(** * GoLuTube: the video store of lutube.go

    A shallow embedding of the storage functions of [lutube.go]
    ([loadVideo], [saveVideo], [getAvailableVideos] and the slot allocation
    of [uploadHandler]) over a model of the part of the file system and of
    the Go library they call, followed by the properties of the store. *)

From Stdlib Require Import String Ascii.
From stdpp Require Import gmap strings list sorting.

(** ** The file system the server runs on *)

Module FS.

(** The error numbers the calls of the program can meet. *)
Inductive errno : Type :=
  ENOENT | ENOTDIR | EISDIR | EEXIST | ENOSPC | EACCES | EIO.

(** Go's [error] values: an [os.PathError] of a failed call, or the
    error of a stream that broke ([io.Reader] of an upload). *)
Inductive error : Type :=
| PathError (op : string) (path : string) (e : errno)
| StreamError (msg : string).

#[global] Instance errno_eq_dec : EqDecision errno.
Proof. solve_decision. Defined.
#[global] Instance error_eq_dec : EqDecision error.
Proof. solve_decision. Defined.

(** A node is a directory or a regular file with its bytes (a Go string
    is a sequence of bytes, and so is [string] here). *)
Inductive node : Type :=
| Dir
| File (data : string).

#[global] Instance node_eq_dec : EqDecision node.
Proof. solve_decision. Defined.

(** The tree below the working directory of the server: resolved paths
    (the names from the working directory down) to nodes.  The working
    directory itself is the empty path and always a directory. *)
Abbreviation fs := (gmap (list string) node).

Definition node_at (σ : fs) (p : list string) : option node :=
  match p with
  | [] => Some Dir
  | _ => σ !! p
  end.

(** Components of a path, split at every slash. *)
Fixpoint split_path (s : string) : list string :=
  match s with
  | EmptyString => [EmptyString]
  | String c rest =>
      if Ascii.eqb c "/"%char then EmptyString :: split_path rest
      else match split_path rest with
           | [] => [String c EmptyString]
           | x :: xs => String c x :: xs
           end
  end.

(** One component of path resolution from directory [cur]: the empty
    name and [.] stay, [..] goes up (the top stays at the top), a name
    goes down.  The directory searched has to be a directory. *)
Definition lookup_step (σ : fs) (cur : list string) (c : string)
  : errno + list string :=
  match node_at σ cur with
  | None => inl ENOENT
  | Some (File _) => inl ENOTDIR
  | Some Dir =>
      if decide (c = "" ∨ c = ".") then inr cur
      else if decide (c = "..") then inr (removelast cur)
      else inr (cur ++ [c])
  end.

Fixpoint walk (σ : fs) (cur : list string) (cs : list string)
  : errno + list string :=
  match cs with
  | [] => inr cur
  | c :: cs' =>
      match lookup_step σ cur c with
      | inl e => inl e
      | inr cur' => walk σ cur' cs'
      end
  end.

(** Resolution of a relative path from the working directory. *)
Definition resolve (σ : fs) (path : string) : errno + list string :=
  walk σ [] (split_path path).

(** What a call did to the tree, for the order of the effects. *)
Inductive event : Type :=
| EvCreate (p : list string)
| EvWrite (p : list string) (bytes : string)
| EvMkdir (p : list string).

#[global] Instance event_eq_dec : EqDecision event.
Proof. solve_decision. Defined.

(** Calls run on the tree and log what they did to it. *)
Definition IO (A : Type) : Type := fs → A * fs * list event.

Definition ret {A} (a : A) : IO A := λ σ, (a, σ, []).

Definition bind {A B} (m : IO A) (k : A → IO B) : IO B :=
  λ σ, let '(a, σ1, t1) := m σ in
       let '(b, σ2, t2) := k a σ1 in
       (b, σ2, t1 ++ t2).

(** [ioutil.ReadFile]: the bytes of the regular file at [path]. *)
Definition ReadFile (σ : fs) (path : string) : string * option error :=
  match resolve σ path with
  | inl e => ("", Some (PathError "open" path e))
  | inr p =>
      match node_at σ p with
      | None => ("", Some (PathError "open" path ENOENT))
      | Some Dir => ("", Some (PathError "read" path EISDIR))
      | Some (File data) => (data, None)
      end
  end.

(** Go's pointer to [os.File]: [None] is the nil pointer, [Some p] a file
    open at node [p]. *)
Definition file : Type := option (list string).

(** [os.Create]: creates the file at [path] or truncates the one that is
    there.  [fault] is what the system refuses the call with, if it does
    (no permission, no space left for the entry). *)
Definition Create (fault : option errno) (path : string)
  : IO (file * option error) :=
  λ σ,
    match resolve σ path with
    | inl e => ((None, Some (PathError "open" path e)), σ, [])
    | inr p =>
        match node_at σ p with
        | Some Dir => ((None, Some (PathError "open" path EISDIR)), σ, [])
        | _ =>
            match fault with
            | Some e => ((None, Some (PathError "open" path e)), σ, [])
            | None => ((Some p, None), <[p := File ""]> σ, [EvCreate p])
            end
        end
    end.

Definition file_data (σ : fs) (p : list string) : string :=
  match σ !! p with
  | Some (File data) => data
  | _ => ""
  end.

Fixpoint string_take (n : nat) (s : string) : string :=
  match n, s with
  | S n', String c s' => String c (string_take n' s')
  | _, _ => EmptyString
  end.

(** What the device takes of [bytes]: [fault] is [(n, e)] when it takes
    [n] more bytes and then fails with [e]; a write that fits succeeds. *)
Definition accept (fault : option (nat * errno)) (bytes : string)
  : string * option error :=
  match fault with
  | Some (n, e) =>
      if decide (n < String.length bytes)
      then (string_take n bytes, Some (PathError "write" "" e))
      else (bytes, None)
  | None => (bytes, None)
  end.

(** [Write] of [os.File]: appends to the open file what the device takes
    of [bytes], and returns the count of bytes written with the error. *)
Definition file_Write (fault : option (nat * errno)) (f : file)
    (bytes : string) : IO (nat * option error) :=
  λ σ,
    match f with
    | None => ((0, Some (StreamError "invalid argument")), σ, [])
    | Some p =>
        let taken := accept fault bytes in
        ((String.length taken.1, taken.2),
         <[p := File (file_data σ p +:+ taken.1)]> σ,
         [EvWrite p taken.1])
    end.

(** [WriteString] of [os.File] is [Write] of the bytes of the string. *)
Definition file_WriteString := file_Write.

(** An [io.Reader]: the bytes it yields, and the error it ends with
    when the stream breaks ([None] for a clean end of file). *)
Record Reader : Type := mkReader {
  r_bytes : string;
  r_err : option error
}.

(** [io.Copy dst src]: everything [src] yields goes to [dst], until the
    end of [src] or the first error, of the write or of the read. *)
Definition Copy (fault : option (nat * errno)) (dst : file) (src : Reader)
  : IO (nat * option error) :=
  bind (file_Write fault dst (r_bytes src)) (λ '(n, werr),
    match werr with
    | Some e => ret (n, Some e)
    | None => ret (n, r_err src)
    end).

(** [os.Mkdir]: the exclusive create of a directory: it fails with
    [EEXIST] when anything is at [path] already.  [fault] as for
    [Create]. *)
Definition Mkdir (fault : option errno) (path : string)
  : IO (option error) :=
  λ σ,
    match resolve σ path with
    | inl e => (Some (PathError "mkdir" path e), σ, [])
    | inr p =>
        match node_at σ p with
        | Some _ => (Some (PathError "mkdir" path EEXIST), σ, [])
        | None =>
            match fault with
            | Some e => (Some (PathError "mkdir" path e), σ, [])
            | None => (None, <[p := Dir]> σ, [EvMkdir p])
            end
        end
    end.

(** [os.IsExist]. *)
Definition IsExist (err : option error) : bool :=
  match err with
  | Some (PathError _ _ EEXIST) => true
  | _ => false
  end.

(** [os.FileInfo], as far as the program looks at it. *)
Record FileInfo : Type := mkFileInfo {
  Name : string;
  IsDir : bool
}.

(** The name of [k] when [k] is an entry of directory [d]. *)
Fixpoint child_name (d k : list string) : option string :=
  match d, k with
  | [], [n] => Some n
  | x :: d', y :: k' => if decide (x = y) then child_name d' k' else None
  | _, _ => None
  end.

Definition entry_of (d : list string) (kv : list string * node)
  : option FileInfo :=
  match child_name d kv.1 with
  | Some n => Some (mkFileInfo n (bool_decide (kv.2 = Dir)))
  | None => None
  end.

Definition by_name (a b : FileInfo) : Prop :=
  Is_true (String.leb (Name a) (Name b)).

#[global] Instance by_name_dec a b : Decision (by_name a b).
Proof. unfold by_name. apply _. Defined.

(** The entries of directory [d], sorted by file name. *)
Definition dir_entries (σ : fs) (d : list string) : list FileInfo :=
  merge_sort by_name (omap (entry_of d) (map_to_list σ)).

(** [ioutil.ReadDir]: the entries of the directory at [path], sorted by
    file name. *)
Definition ReadDir (σ : fs) (path : string)
  : list FileInfo * option error :=
  match resolve σ path with
  | inl e => ([], Some (PathError "open" path e))
  | inr p =>
      match node_at σ p with
      | None => ([], Some (PathError "open" path ENOENT))
      | Some (File _) => ([], Some (PathError "readdirent" path ENOTDIR))
      | Some Dir => (dir_entries σ p, None)
      end
  end.
End FS.

Import FS.

(** ** The program *)

(** Basic structure for storing the important information about a video. *)
Record Video : Type := mkVideo {
  Id : string;
  Title : string
}.

#[global] Instance Video_eq_dec : EqDecision Video.
Proof. solve_decision. Defined.

(** [loadVideo]: the pointer is [None] for Go's nil. *)
Definition loadVideo (σ : fs) (id : string) : option Video * option error :=
  let filename := "videos/" +:+ id +:+ "/videodata.txt" in
  let '(videoData, err) := ReadFile σ filename in
  match err with
  | Some _ => (None, err)
  | None =>
      let title := videoData in
      (Some {| Id := id; Title := title |}, None)
  end.

(** What the system does to the four calls of one [saveVideo]. *)
Record faults : Type := mkFaults {
  create_video_fault : option errno;
  copy_fault : option (nat * errno);
  create_data_fault : option errno;
  write_fault : option (nat * errno)
}.

Definition no_faults : faults := mkFaults None None None None.

(** [saveVideo]: the result is Go's [error], [None] for nil.  The two
    middle returns give back [err], the error of the first [os.Create],
    as the source does.  The deferred [Close] of the two files does
    nothing to the tree and its error is dropped by the source. *)
Definition saveVideo (env : faults) (video : Video) (videoFile : Reader)
  : IO (option error) :=
  let videoDirectory := "./videos/" +:+ Id video in
  bind (Create (create_video_fault env) (videoDirectory +:+ "/video.mp4"))
    (λ '(serverVideoFile, err),
  match err with
  | Some _ => ret err
  | None =>
  bind (Copy (copy_fault env) serverVideoFile videoFile) (λ '(_, err1),
  match err1 with
  | Some _ => ret err
  | None =>
  bind (Create (create_data_fault env) (videoDirectory +:+ "/videodata.txt"))
    (λ '(videoDataFile, err2),
  match err2 with
  | Some _ => ret err
  | None =>
  bind (file_WriteString (write_fault env) videoDataFile (Title video))
    (λ '(_, err3), ret err3)
  end)
  end)
  end).

(** [getAvailableVideos]: the slice of pointers, [None] for a nil pointer. *)
Definition getAvailableVideos (σ : fs) : list (option Video) * option error :=
  let '(videoDirectories, err) := ReadDir σ "videos" in
  match err with
  | Some _ => ([], err)
  | None =>
      let availableVideos :=
        fold_left
          (λ availableVideos f,
             let '(video, _) := loadVideo σ (Name f) in
             availableVideos ++ [video])
          videoDirectories [] in
      (availableVideos, None)
  end.

(** ** Slot allocation: [ioutil.TempDir] and its use in [uploadHandler] *)

(** The slice [s[n:]].  Go panics where [s] is shorter than [n]; the
    paths [TempDir] returns below [videos/] are longer than the seven
    bytes [uploadHandler] cuts off. *)
Fixpoint string_drop (n : nat) (s : string) : string :=
  match n, s with
  | S n', String _ s' => string_drop n' s'
  | _, _ => s
  end.

Definition digit_char (d : N) : ascii :=
  Ascii.ascii_of_N (48 + d mod 10).

(** The last [width] decimal digits of [n], the most significant first. *)
Fixpoint decimal_digits (width : nat) (n : N) : string :=
  match width with
  | 0 => EmptyString
  | S w => decimal_digits w (n / 10) +:+ String (digit_char n) EmptyString
  end.

(** [nextSuffix] of io/ioutil: [strconv.Itoa(int(1e9 + r%1e9))[1:]], the
    nine decimal digits of the random number [r]. *)
Definition nextSuffix (r : N) : string :=
  decimal_digits 9 (r mod 10 ^ 9).

(** [filepath.Join] of a directory and a name. *)
Definition filepath_Join (dir name : string) : string :=
  match String.get (String.length dir - 1) dir with
  | Some "/"%char => dir +:+ name
  | _ => dir +:+ "/" +:+ name
  end.

(** What one attempt of a [TempDir] call meets: the number its random
    generator draws, and what the system refuses the [Mkdir] with, if it
    does. *)
Record attempt : Type := mkAttempt {
  draw : N;
  mkdir_fault : option errno
}.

■ ■ ■ ■ ■

List the lines of the records where "EISDIR" occurs.

▸ **Result of this task**:
  ENOENT | ENOTDIR | EISDIR | EEXIST | ENOSPC | EACCES | EIO.
      | Some Dir => ("", Some (PathError "read" path EISDIR))
        | Some Dir => ((None, Some (PathError "open" path EISDIR)), σ, [])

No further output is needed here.